• TASK REQUIREMENTS
Restate word for word the lines of the material below, from the line with "if bool_decide (path = []) then Some dir else lookup_at_loop (S" to the line with "let '(comp, rest) := span_name p in", both lines included, and no others.

__________

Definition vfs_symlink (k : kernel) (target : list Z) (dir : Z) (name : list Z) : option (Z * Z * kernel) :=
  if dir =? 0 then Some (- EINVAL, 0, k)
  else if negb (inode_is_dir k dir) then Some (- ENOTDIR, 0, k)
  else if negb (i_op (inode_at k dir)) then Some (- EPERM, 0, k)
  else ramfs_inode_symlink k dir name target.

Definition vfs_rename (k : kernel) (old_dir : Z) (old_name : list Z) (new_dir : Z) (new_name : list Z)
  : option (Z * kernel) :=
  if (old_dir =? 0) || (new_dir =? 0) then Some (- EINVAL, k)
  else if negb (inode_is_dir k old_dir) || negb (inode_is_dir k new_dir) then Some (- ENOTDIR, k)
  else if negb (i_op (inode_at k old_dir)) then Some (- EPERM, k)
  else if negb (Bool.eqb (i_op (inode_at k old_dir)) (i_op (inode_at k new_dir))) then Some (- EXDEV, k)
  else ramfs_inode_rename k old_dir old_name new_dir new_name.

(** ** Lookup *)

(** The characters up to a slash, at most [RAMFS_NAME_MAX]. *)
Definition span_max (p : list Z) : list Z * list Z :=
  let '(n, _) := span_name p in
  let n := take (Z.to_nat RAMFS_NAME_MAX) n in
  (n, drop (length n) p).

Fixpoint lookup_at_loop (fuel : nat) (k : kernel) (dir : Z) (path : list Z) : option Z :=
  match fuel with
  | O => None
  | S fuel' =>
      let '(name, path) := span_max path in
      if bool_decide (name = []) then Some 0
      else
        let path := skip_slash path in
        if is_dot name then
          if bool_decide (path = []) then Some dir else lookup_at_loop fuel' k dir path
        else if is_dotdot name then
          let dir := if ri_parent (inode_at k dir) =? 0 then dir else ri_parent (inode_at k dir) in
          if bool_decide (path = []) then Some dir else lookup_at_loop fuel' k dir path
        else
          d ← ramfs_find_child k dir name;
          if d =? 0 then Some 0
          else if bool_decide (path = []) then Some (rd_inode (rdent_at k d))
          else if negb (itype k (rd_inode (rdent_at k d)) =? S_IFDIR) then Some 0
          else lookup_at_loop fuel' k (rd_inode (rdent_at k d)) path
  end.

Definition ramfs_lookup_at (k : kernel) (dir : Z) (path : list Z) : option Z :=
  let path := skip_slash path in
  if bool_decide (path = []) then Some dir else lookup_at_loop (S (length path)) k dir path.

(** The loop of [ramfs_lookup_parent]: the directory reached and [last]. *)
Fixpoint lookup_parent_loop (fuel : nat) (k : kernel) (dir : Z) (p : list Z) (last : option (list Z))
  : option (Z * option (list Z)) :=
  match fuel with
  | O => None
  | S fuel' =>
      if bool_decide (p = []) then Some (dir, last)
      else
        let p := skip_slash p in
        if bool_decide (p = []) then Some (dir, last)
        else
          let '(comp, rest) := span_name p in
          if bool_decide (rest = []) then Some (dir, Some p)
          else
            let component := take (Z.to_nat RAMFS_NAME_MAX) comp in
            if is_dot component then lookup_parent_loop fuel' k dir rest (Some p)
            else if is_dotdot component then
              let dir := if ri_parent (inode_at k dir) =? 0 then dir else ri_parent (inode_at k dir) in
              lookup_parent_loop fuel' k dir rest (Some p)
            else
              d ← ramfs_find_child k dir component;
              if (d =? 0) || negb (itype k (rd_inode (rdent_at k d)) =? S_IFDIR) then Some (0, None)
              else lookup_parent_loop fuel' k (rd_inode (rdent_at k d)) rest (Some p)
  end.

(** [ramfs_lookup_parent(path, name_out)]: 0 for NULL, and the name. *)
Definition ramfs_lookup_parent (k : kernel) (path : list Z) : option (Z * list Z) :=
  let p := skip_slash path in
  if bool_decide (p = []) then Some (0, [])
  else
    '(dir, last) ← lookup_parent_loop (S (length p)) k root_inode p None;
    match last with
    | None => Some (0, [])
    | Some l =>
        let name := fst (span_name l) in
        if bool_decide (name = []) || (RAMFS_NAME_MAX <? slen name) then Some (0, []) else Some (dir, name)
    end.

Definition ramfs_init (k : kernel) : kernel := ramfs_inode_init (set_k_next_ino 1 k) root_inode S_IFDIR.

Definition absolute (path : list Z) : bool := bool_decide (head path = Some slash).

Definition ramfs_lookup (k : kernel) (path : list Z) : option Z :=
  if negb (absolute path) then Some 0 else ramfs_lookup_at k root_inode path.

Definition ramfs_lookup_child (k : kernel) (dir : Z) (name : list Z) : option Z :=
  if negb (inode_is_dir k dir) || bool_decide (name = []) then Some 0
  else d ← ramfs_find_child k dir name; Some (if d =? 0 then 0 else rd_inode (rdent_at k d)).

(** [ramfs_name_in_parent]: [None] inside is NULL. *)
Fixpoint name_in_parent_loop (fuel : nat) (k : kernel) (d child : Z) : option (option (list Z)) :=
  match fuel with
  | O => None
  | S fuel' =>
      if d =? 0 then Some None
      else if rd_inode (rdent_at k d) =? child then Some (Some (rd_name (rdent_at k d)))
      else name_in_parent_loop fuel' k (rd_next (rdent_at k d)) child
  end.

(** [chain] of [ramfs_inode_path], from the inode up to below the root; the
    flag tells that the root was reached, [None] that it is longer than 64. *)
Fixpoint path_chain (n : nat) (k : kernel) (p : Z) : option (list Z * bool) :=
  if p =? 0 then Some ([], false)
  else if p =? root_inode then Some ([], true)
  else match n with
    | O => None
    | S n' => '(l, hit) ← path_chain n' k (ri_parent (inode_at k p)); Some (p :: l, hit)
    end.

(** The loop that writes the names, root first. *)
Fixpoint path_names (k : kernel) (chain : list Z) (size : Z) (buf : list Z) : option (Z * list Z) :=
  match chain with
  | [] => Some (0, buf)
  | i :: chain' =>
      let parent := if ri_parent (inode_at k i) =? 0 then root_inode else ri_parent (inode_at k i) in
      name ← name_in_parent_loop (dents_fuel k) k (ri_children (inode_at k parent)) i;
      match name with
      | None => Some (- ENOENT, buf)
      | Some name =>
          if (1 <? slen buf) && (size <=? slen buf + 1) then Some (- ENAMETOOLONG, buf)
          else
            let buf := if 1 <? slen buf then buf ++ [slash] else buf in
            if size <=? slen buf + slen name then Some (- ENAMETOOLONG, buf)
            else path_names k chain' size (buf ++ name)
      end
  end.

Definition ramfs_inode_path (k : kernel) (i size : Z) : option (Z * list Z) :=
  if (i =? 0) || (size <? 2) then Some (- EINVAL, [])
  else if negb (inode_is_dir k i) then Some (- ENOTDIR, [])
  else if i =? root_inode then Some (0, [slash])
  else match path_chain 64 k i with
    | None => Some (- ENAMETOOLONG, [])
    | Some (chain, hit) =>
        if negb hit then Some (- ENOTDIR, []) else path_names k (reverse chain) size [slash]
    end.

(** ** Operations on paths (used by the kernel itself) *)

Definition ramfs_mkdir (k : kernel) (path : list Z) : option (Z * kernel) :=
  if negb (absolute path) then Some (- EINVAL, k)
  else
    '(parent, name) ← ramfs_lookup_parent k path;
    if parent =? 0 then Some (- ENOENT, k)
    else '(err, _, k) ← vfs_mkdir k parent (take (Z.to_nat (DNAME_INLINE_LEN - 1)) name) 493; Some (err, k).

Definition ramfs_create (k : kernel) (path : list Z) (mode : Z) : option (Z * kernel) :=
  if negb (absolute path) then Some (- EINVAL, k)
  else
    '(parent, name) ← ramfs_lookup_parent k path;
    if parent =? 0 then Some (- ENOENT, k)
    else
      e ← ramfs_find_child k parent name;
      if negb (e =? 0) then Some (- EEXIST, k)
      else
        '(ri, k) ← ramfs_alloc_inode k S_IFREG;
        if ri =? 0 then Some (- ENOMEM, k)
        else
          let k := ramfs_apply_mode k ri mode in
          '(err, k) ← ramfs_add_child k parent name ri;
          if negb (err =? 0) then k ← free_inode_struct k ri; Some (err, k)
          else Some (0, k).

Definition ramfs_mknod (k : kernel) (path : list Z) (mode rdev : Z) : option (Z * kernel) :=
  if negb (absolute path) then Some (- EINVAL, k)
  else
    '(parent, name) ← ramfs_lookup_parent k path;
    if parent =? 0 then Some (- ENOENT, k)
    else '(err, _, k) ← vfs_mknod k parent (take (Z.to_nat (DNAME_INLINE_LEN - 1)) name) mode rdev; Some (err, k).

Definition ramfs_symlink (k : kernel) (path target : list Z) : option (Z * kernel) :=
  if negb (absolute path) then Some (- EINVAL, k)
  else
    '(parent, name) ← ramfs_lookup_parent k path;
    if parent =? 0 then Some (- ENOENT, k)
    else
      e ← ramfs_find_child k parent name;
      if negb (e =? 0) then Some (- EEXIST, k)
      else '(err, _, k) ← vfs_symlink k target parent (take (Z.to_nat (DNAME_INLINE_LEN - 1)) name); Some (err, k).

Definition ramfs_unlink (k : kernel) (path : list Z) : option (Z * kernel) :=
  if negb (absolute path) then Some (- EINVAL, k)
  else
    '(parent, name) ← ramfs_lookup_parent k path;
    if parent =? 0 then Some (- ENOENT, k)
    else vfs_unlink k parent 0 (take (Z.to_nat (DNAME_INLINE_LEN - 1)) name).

__________

• RESPONSE
  if bool_decide (path = []) then Some dir else lookup_at_loop (S (length path)) k dir path.

(** The loop of [ramfs_lookup_parent]: the directory reached and [last]. *)
Fixpoint lookup_parent_loop (fuel : nat) (k : kernel) (dir : Z) (p : list Z) (last : option (list Z))
  : option (Z * option (list Z)) :=
  match fuel with
  | O => None
  | S fuel' =>
      if bool_decide (p = []) then Some (dir, last)
      else
        let p := skip_slash p in
        if bool_decide (p = []) then Some (dir, last)
        else
          let '(comp, rest) := span_name p in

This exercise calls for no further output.